Lemma compat_lists d : integrity d →
  lists (λ r, CompatSessionLookup.compat_session_id r.1)
    (CompatSessionRepository.joined_rows compat_filter) fst compat_sessions compat_active d.
Proof.
  intros Hint.
  refine (joined_lists CompatSessionLookup.compat_session_id CompatSessionRepository.left_join
    (λ d r, CompatSessionFilter.generate_condition compat_filter (Some r.2) d r.1) compat_active d
    _ _ _ _);
    [apply Hint|intros; apply compat_condition|..].
  - apply compat_join_left.
  - apply compat_join_total.
Qed.
Lemma personal_lists d : integrity d →
  lists (λ r, PersonalSessionLookup.personal_session_id r.1)
    (PersonalSessionRepository.joined_rows personal_filter) fst personal_sessions
    personal_active d.
Proof.
  intros Hint.
  refine (joined_lists PersonalSessionLookup.personal_session_id PersonalSessionRepository.left_join
    (λ _, PersonalSessionFilter.generate_condition personal_filter) personal_active d _ _ _ _);
    [apply Hint|apply personal_condition|..].
  - apply personal_join_left.
  - apply personal_join_total.
Qed.
Lemma oauth2_lists d : integrity d →
  lists OAuthSessionLookup.oauth2_session_id
    (λ d, matching_rows (OAuth2SessionFilter.generate_condition oauth2_filter d) d) (λ r, r)
    oauth2_sessions oauth2_active d.
Proof.
  intros Hint. split.
  - intros r Hr. apply (matching_rows_elem _ _ OAuthSessionLookup.oauth2_session_id) in Hr
      as [Hr Hc]; [|apply Hint]. by apply oauth2_condition in Hc.
  - intros k s Hs Ha. exists s. split; [|done].
    apply (matching_rows_elem _ _ OAuthSessionLookup.oauth2_session_id); [apply Hint|].
    rewrite oauth2_condition. split; [|done]. by rewrite (sessions_pkey _ Hint _ _ Hs).
Qed.
End Listings.

(** ** The job *)
Section SyncJob.
Context {R : Type} `{!RngCore R} {ulid_text : UlidText} {chrono : ChronoText}
  {url_lib : UrlLib} {pg_text : PgText} {collation : PgCollation} {texts : ErrorTexts}.
Implicit Types w : World R.

Lemma retry_db_Ok {A} (m : M (World R) DatabaseError A) w a w' :
  retry_db m w = (Ok a, w') → m w = (Ok a, w').
Proof. apply mmap_err_Ok_inv. Qed.
(* ===== verification/RevocationFacts.v ===== *)
(** * Correctness of the revocation endpoint

    What a successful or a refused request to
    crates/handlers/src/oauth2/revoke.rs does to the database. *)

From stdpp Require Import base tactics list strings gmap.
From Stdlib Require Import ZArith Lia Ascii.
From S2P Require Import Prelude Text Scope Externals Formats TokenFormat DataModel Storage TokenRepo GrantRepo QueueRepo UserRepo ClientAuth TokenEndpoint Revocation RepoFacts Integrity Evolution Scenario TokenFacts CodeExchange RefreshRotation.

#[export] Hint Unfold Revoke.repo Revoke.require Revoke.guard Revoke.authenticate
  Revoke.session_of_token Revoke.finish_browser_session Revoke.post : mas_ops.

Section Runs.
Context {R : Type} `{!RngCore R} {crc : Crc} {base64 : Base64} {ulid_text : UlidText}
  {url_lib : UrlLib} {jwks_json : JwksJson} {client_crypto : ClientCrypto}.
Implicit Types w : World R.

Lemma revoke_guard_inv c e w u w' : Revoke.guard c e w = (Ok u, w') → c = true ∧ w' = w.
Proof. unfold Revoke.guard. destruct c; [by intros [= <- <-] | done]. Qed.

Lemma revoke_require_inv {A} (o : option A) e w a w' :
  Revoke.require o e w = (Ok a, w') → o = Some a ∧ w' = w.
Proof. unfold Revoke.require, lift, ok_or. destruct o; naive_solver. Qed.

Lemma revoke_authenticate_Ok cr w c w' :
  Revoke.authenticate cr w = (Ok c, w') → same_db w w' ∧ authenticated (w_txn w) cr c.
Proof.
  intros (o & w1 & Hf%mmap_err_Ok_inv & H)%bind_Ok_inv.
  apply bind_Ok_inv in H as (c' & w2 & [-> ->]%revoke_require_inv & H).
  apply bind_Ok_inv in H as (m & w3 & [Hm ->]%revoke_require_inv & H).
  apply bind_Ok_inv in H as ([] & w4 & [Hv%map_err_Ok ->]%lift_inv & [= <- <-]).
  apply fetch_Ok in Hf as [Hdb (s & id & row & ? & ? & ? & ?)]. split; [done|].
  exists s, id, row, m. split_and!; try done. by apply verify_Ok_iff.
Qed.

(** ** What the endpoint checks and writes *)

(** The token of the request: an access token, neither revoked nor expired,
    or a live refresh token, of the session [sid]; a hint has to be right. *)
Definition presented_token (d : Db) (t : DateTime) (form : Revoke.RevocationRequest)
    (sid : Ulid) : Prop :=
  (check (Revoke.token form) = Ok AccessTokenType ∧
   Revoke.token_type_hint form ∈ [None; Some HintAccessToken] ∧
   ∃ k a, oauth2_access_tokens d !! k = Some a ∧
     OAuth2AccessTokenLookup.access_token a = Revoke.token form ∧ unrevoked a ∧
     (∀ e, OAuth2AccessTokenLookup.expires_at a = Some e → (t ≤ e)%Z) ∧
     OAuth2AccessTokenLookup.oauth2_session_id a = sid) ∨
  (check (Revoke.token form) = Ok RefreshTokenType ∧
   Revoke.token_type_hint form ∈ [None; Some HintRefreshToken] ∧
   ∃ k r, oauth2_refresh_tokens d !! k = Some r ∧
     OAuth2RefreshTokenLookup.refresh_token r = Revoke.token form ∧ live r ∧
     OAuth2RefreshTokenLookup.oauth2_session_id r = sid).

Lemma access_valid_row a t :
  AccessToken.is_valid (AccessTokenRepository.of_row a) t = true →
  unrevoked a ∧ ∀ e, OAuth2AccessTokenLookup.expires_at a = Some e → (t ≤ e)%Z.
Proof.
  unfold AccessToken.is_valid, AccessToken.is_expired, unrevoked, AccessTokenRepository.of_row.
  simpl. intros [Hs He]%andb_true_iff. split; [by destruct (OAuth2AccessTokenLookup.revoked_at a)|].
  intros e Hexp. rewrite Hexp in He. apply negb_true_iff, Z.ltb_ge in He. done.
Qed.

Lemma session_of_token_Ok form ty w sid w' :
  check (Revoke.token form) = Ok ty →
  Revoke.session_of_token form ty w = (Ok sid, w') →
  same_db w w' ∧ ∃ n, presented_token (w_txn w) (w_clock w n) form sid.
Proof.
  intros Hty H. unfold Revoke.session_of_token in H.
  assert (∀ u, ty = AccessTokenType →
    Revoke.token_type_hint form ∈ [None; Some HintAccessToken] →
    (do access_token <- Revoke.repo (AccessTokenRepository.find_by_token (Revoke.token form));
     do access_token <- Revoke.require access_token Revoke.UnknownToken;
     do now_ <- now;
     do! Revoke.guard (AccessToken.is_valid access_token now_) Revoke.UnknownToken;
     ret (AccessToken.session_id access_token)) w = (Ok sid, u) →
    same_db w u ∧ ∃ n, presented_token (w_txn w) (w_clock w n) form sid) as Hacc.
  { intros u -> Hh (o & w1 & [D1 Ho]%mmap_err_Ok_inv%access_find_inv & Hr)%bind_Ok_inv.
    apply bind_Ok_inv in Hr as (a & ? & [-> ->]%revoke_require_inv & Hr).
    apply bind_Ok_inv in Hr as (t & w2 & [Ht D2]%now_inv & Hr).
    apply bind_Ok_inv in Hr as (x & ? & [Hv ->]%revoke_guard_inv & [= <- <-]).
    destruct Ho as (k & r & Hr & Htxt & ->). apply access_valid_row in Hv as [Hu He].
    split; [by transitivity w1|]. exists (w_ticks w1). left. subst t.
    destruct D1 as (_ & _ & Hk). rewrite Hk in He. naive_solver. }
  assert (∀ u, ty = RefreshTokenType →
    Revoke.token_type_hint form ∈ [None; Some HintRefreshToken] →
    (do refresh_token <- Revoke.repo (RefreshTokenRepository.find_by_token (Revoke.token form));
     do refresh_token <- Revoke.require refresh_token Revoke.UnknownToken;
     do! Revoke.guard (RefreshToken.is_valid refresh_token) Revoke.UnknownToken;
     ret (RefreshToken.session_id refresh_token)) w = (Ok sid, u) →
    same_db w u ∧ ∃ n, presented_token (w_txn w) (w_clock w n) form sid) as Href.
  { intros u -> Hh (o & w1 & [D1 Ho]%mmap_err_Ok_inv%refresh_find_inv & Hr)%bind_Ok_inv.
    apply bind_Ok_inv in Hr as (a & ? & [-> ->]%revoke_require_inv & Hr).
    apply bind_Ok_inv in Hr as (x & ? & [Hv ->]%revoke_guard_inv & [= <- <-]).
    destruct Ho as (k & r & Hr & Htxt & (_ & Hs & _ & _ & Hl & _)%refresh_of_row).
    apply Hl in Hv. split; [done|]. exists 0. right. rewrite Hs. naive_solver. }
  destruct (Revoke.token_type_hint form) as [[]|], ty; try done;
    (apply Hacc in H || apply Href in H); try done; rewrite !elem_of_cons; naive_solver.
Qed.

(** The browser session [bid] that goes with the session: that of a session
    with the scope [urn:pg:mas-logout], unless it is finished. *)
Definition logged_out (d : Db) (s : OAuthSessionLookup.t) (bid : Ulid)
    (b : UserSessionRow.t) : Prop :=
  Scope_contains (Scope_from_iter (OAuthSessionLookup.scope_list s)) PG_MAS_LOGOUT = true ∧
  OAuthSessionLookup.user_session_id s = Some bid ∧ user_sessions d !! bid = Some b ∧
  UserSessionRow.finished_at b = None.

(** What the revocation writes: the session [sid] is finished; when its
    browser session goes with it, that and all its sessions still valid are
    finished as well; a job syncs the devices of the user. *)
Record revoke_effect (d d' : Db) (sid : Ulid) (s : OAuthSessionLookup.t) : Prop := {
  rv_session : ∃ t, oauth2_sessions d' !! sid = Some (SessionRepository.with_finished_at t s);
  rv_others : ∀ k r, k ≠ sid → oauth2_sessions d !! k = Some r →
    (∃ bid b t, logged_out d s bid b ∧ OAuthSessionLookup.user_session_id r = Some bid ∧
       OAuthSessionLookup.finished_at r = None ∧
       oauth2_sessions d' !! k = Some (SessionRepository.with_finished_at t r)) ∨
    (oauth2_sessions d' !! k = Some r ∧
     ∀ bid b, logged_out d s bid b → OAuthSessionLookup.user_session_id r = Some bid →
       OAuthSessionLookup.finished_at r ≠ None);
  rv_browser : ∀ k b, user_sessions d !! k = Some b →
    (logged_out d s k b ∧ ∃ t, user_sessions d' !! k =
       Some (BrowserSessionRepository.with_finished_at t b)) ∨
    (¬ logged_out d s k b ∧ user_sessions d' !! k = Some b);
  rv_job : match OAuthSessionLookup.user_id s with
    | Some uid => ∃ jid t, queue_jobs d !! jid = None ∧ queue_jobs d' =
        <[jid := QueueJobRepository.sync_devices_row jid uid t]> (queue_jobs d)
    | None => queue_jobs d' = queue_jobs d
    end;
  rv_frame : dom (oauth2_sessions d') = dom (oauth2_sessions d) ∧
    oauth2_access_tokens d' = oauth2_access_tokens d ∧
    oauth2_refresh_tokens d' = oauth2_refresh_tokens d ∧
    oauth2_authorization_grants d' = oauth2_authorization_grants d ∧
    oauth2_device_code_grant d' = oauth2_device_code_grant d ∧
    users d' = users d ∧ oauth2_clients d' = oauth2_clients d;
}.

(** The condition of the bulk update: the sessions of the browser session
    that are still valid. *)
Lemma bulk_condition b d r :
  OAuth2SessionFilter.generate_condition
    (OAuth2SessionFilter.active_only
       (OAuth2SessionFilter.for_browser_session b OAuth2SessionFilter.new)) d r = true ↔
  OAuthSessionLookup.user_session_id r = Some (BrowserSession.id b) ∧
  OAuthSessionLookup.finished_at r = None.
Proof.
  unfold OAuth2SessionFilter.generate_condition, BrowserSessionFilter.add_option. simpl.
  rewrite ?andb_true_r, andb_true_iff, bool_decide_eq_true.
  destruct (OAuthSessionLookup.finished_at r); naive_solver.
Qed.

Lemma finish_browser_session_Ok logout us w u w' :
  keyed UserSessionRow.user_session_id (user_sessions (w_txn w)) →
  refs (λ r, Some (UserSessionRow.user_id r)) (user_sessions (w_txn w)) (users (w_txn w)) →
  Revoke.finish_browser_session logout us w = (Ok u, w') →
  same_committed w w' ∧
  ((w_txn w' = w_txn w ∧ ∀ bid b, logout = true → us = Some bid →
      user_sessions (w_txn w) !! bid = Some b → UserSessionRow.finished_at b ≠ None) ∨
   ∃ bid b t t', logout = true ∧ us = Some bid ∧
     user_sessions (w_txn w) !! bid = Some b ∧ UserSessionRow.finished_at b = None ∧
     w_txn w' = set_rows (<[bid := BrowserSessionRepository.with_finished_at t' b]>
                            (user_sessions (w_txn w)))
       (set_rows ((λ r, if bool_decide (OAuthSessionLookup.user_session_id r = Some bid) &&
                           bool_decide (OAuthSessionLookup.finished_at r = None)
                        then SessionRepository.with_finished_at t r else r)
                    <$> oauth2_sessions (w_txn w)) (w_txn w))).
Proof.
  intros Hpk Hfk. unfold Revoke.finish_browser_session.
  destruct logout; [|intros [= <- <-]; split; [done|]; by left].
  destruct us as [bid|]; [|intros [= <- <-]; split; [done|]; by left].
  intros (o & w1 & [(Ht & C1 & K1) Ho]%mmap_err_Ok_inv%browser_lookup_inv & H)%bind_Ok_inv.
  destruct (BrowserSessionRepository.select_session bid (w_txn w)) as [x|] eqn:Hsel; simpl in Ho;
    subst o.
  2: { injection H as <- <-. split; [split; congruence|]. left. split; [done|].
    intros bid' b _ [= <-] Hb. exfalso. revert Hsel.
    unfold BrowserSessionRepository.select_session. rewrite Hb. simpl.
    destruct (Hfk bid b _ Hb eq_refl) as [u0 ->]. done. }
  apply browser_select_Some in Hsel as [Hb Hu]. destruct x as [b bu]. simpl in *.
  apply Hpk in Hb as Hbk.
  destruct (UserSessionRow.finished_at b) as [f|] eqn:Hf; simpl in H.
  { injection H as <- <-. split; [split; congruence|]. left. split; [done|].
    intros bid' b' _ [= <-] Hb'. congruence. }
  apply bind_Ok_inv in H as (n & w2 & Hbulk%mmap_err_Ok_inv%session_finish_bulk_inv & H).
  apply bind_Ok_inv in H as (b' & w3 & Hfin%mmap_err_Ok_inv%browser_finish_inv & [= <- <-]).
  destruct Hbulk as (t & Ht2 & [C2 K2]), Hfin as (t' & br & Hbr & _ & Ht3 & [C3 K3]).
  rewrite Ht3, Ht2, Ht in *. simpl in *. rewrite Hbk in *.
  assert (br = b) as -> by congruence.
  split; [split; congruence|]. right. exists bid, b, t, t'. split_and!; try done.
  f_equal. apply map_fmap_ext. intros k r _.
  match goal with |- (if ?a then _ else _) = (if ?c then _ else _) => assert (a = c) as -> end;
    [|done].
  apply eq_true_iff_eq. rewrite bulk_condition, andb_true_iff, !bool_decide_eq_true. done.
Qed.

Lemma collect_tokens_Ok l l' : collect ScopeToken_from_str l = Ok l' → l' = l.
Proof.
  intros H%collect_Ok_Forall2. induction H as [|x y l l' [-> _]%ScopeToken_from_str_Ok _ IH];
    [done | by subst].
Qed.

Lemma session_row_scope r s :
  SessionRepository.try_from r = Ok s →
  Session.scope s = Scope_from_iter (OAuthSessionLookup.scope_list r).
Proof.
  unfold SessionRepository.try_from.
  intros (ts & Hts%eq_sym%map_err_Ok%collect_tokens_Ok & [= <-])%rbind_Ok_inv. by subst.
Qed.

(** The job that syncs the devices of the user of the session. *)
Lemma sync_job_inv uid w u w' :
  integrity (w_txn w) →
  match uid with
  | Some user_id =>
      do user <- Revoke.repo (UserRepository.lookup user_id);
      do user <- Revoke.require user Revoke.UnknownToken;
      Revoke.repo (QueueJobRepository.schedule_sync_devices user)
  | None => ret tt
  end w = (Ok u, w') →
  same_committed w w' ∧
  match uid with
  | Some uid => ∃ jid t, queue_jobs (w_txn w) !! jid = None ∧ w_txn w' = set_rows
      (<[jid := QueueJobRepository.sync_devices_row jid uid t]>
         (queue_jobs (w_txn w))) (w_txn w)
  | None => w_txn w' = w_txn w
  end.
Proof.
  intros Hint. destruct uid as [uid|]; [|by intros [= <- <-]].
  intros (o & w1 & [(Ht & C1 & K1) ->]%mmap_err_Ok_inv%user_lookup_inv & H)%bind_Ok_inv.
  apply bind_Ok_inv in H as (x & ? & [Hx ->]%revoke_require_inv & H).
  apply mmap_err_Ok_inv, schedule_inv in H as (jid & t & Hj & Hw & [C2 K2]).
  destruct (users (w_txn w) !! uid) as [ur|] eqn:Hu; [|done]. injection Hx as <-.
  apply (users_pkey _ Hint) in Hu. simpl in Hw. rewrite Hu, Ht in *.
  split; [split; congruence|]. exists jid, t. done.
Qed.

::::::::

**What you should do:** Repeat exactly the lines that run from the opening of the listing through the line holding "refine (joined_lists CompatSessionLookup.compat_session_id". Leave out everything else.

**Finished task:**
Lemma compat_lists d : integrity d →
  lists (λ r, CompatSessionLookup.compat_session_id r.1)
    (CompatSessionRepository.joined_rows compat_filter) fst compat_sessions compat_active d.
Proof.
  intros Hint.
  refine (joined_lists CompatSessionLookup.compat_session_id CompatSessionRepository.left_join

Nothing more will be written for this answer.